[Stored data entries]
Lemma successors_edges s n :
  s ∈ wc_flow w -> n ∈ dict_keys (steps_dict w) ->
  (n ∈ normal_successors s <-> edge_rel (normal_edges w) (st_name s) n).
Proof.
  intros Hs Hn. split.
  - intros Hin. destruct (st_terminal s) eqn:Hterm.
    { rewrite (terminal_successors s (Hvalid s Hs) Hterm) in Hin. by apply not_elem_of_nil in Hin. }
    pose proof (running_step_valid s (Hvalid s Hs) Hterm) as Hr.
    apply elem_normal_successors in Hin as [Ht|[(b & Hb & Ht)|[(wait & Hw & Ht)|Ht]]].
    + destruct (has_branches s) eqn:Hbr.
      * eapply normal_edge; [done| |apply skip_edge; [done| |exact Ht|done]]; [done|].
        by apply (rn_branches s Hr); rewrite ?Ht.
      * eapply normal_edge; [done| |by apply success_edge]; done.
    + eapply normal_edge; [done| |by eapply branch_edge]; by destruct (isSome (br_default b)).
    + eapply normal_edge; [done| |by eapply timeout_edge]; done.
    + eapply normal_edge; [done| |apply exhaustion_edge; [done| |exact Ht|done]]; [done|].
      by apply (rn_exhausted s Hr); rewrite Ht.
  - intros (e & [(s' & Hs' & He)%elem_build_edges Hf]%elem_execution_edges & Hsrc & <-).
    pose proof (elem_step_edges _ _ _ _ He) as (_ & Hsrc' & _).
    assert (s' = s) as -> by (eapply named_step; [done|done|done|congruence]). by eapply step_edge_normal.
Qed.

(** A step taken by the worklist is an edge of normal execution. *)
Lemma region_rel_edge skip stop x y :
  region_rel (steps_dict w) skip stop x y <-> stop x = false /\ skip y = false /\ edge_rel (normal_edges w) x y.
Proof.
  unfold region_rel, enters. rewrite dict_get_Some_keys. split.
  - intros (Hstop & [Hy Hskip] & s & Hx & Hn). split; [done|]. split; [done|].
    destruct (get_steps_dict _ _ _ Hx) as [Hin <-]. by apply successors_edges.
  - intros (Hstop & Hskip & He). split; [done|]. pose proof He as (e & He' & <- & <-).
    apply normal_edges_ends in He' as [Ht (s & Hs & Hsrc)%elem_steps_dict]. split; [done|].
    exists s. rewrite <- Hsrc in *. split; [by apply dict_step|]. by apply successors_edges.
Qed.
End successors.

▸ **TASK STATEMENT**:
Look above and repeat, character for character, the lines from the first one to the line with "skip_edge; [done| |exact Ht|done]]; [done|].", counting both.

▸ **ANSWER TO THIS TASK**:
Lemma successors_edges s n :
  s ∈ wc_flow w -> n ∈ dict_keys (steps_dict w) ->
  (n ∈ normal_successors s <-> edge_rel (normal_edges w) (st_name s) n).
Proof.
  intros Hs Hn. split.
  - intros Hin. destruct (st_terminal s) eqn:Hterm.
    { rewrite (terminal_successors s (Hvalid s Hs) Hterm) in Hin. by apply not_elem_of_nil in Hin. }
    pose proof (running_step_valid s (Hvalid s Hs) Hterm) as Hr.
    apply elem_normal_successors in Hin as [Ht|[(b & Hb & Ht)|[(wait & Hw & Ht)|Ht]]].
    + destruct (has_branches s) eqn:Hbr.
      * eapply normal_edge; [done| |apply skip_edge; [done| |exact Ht|done]]; [done|].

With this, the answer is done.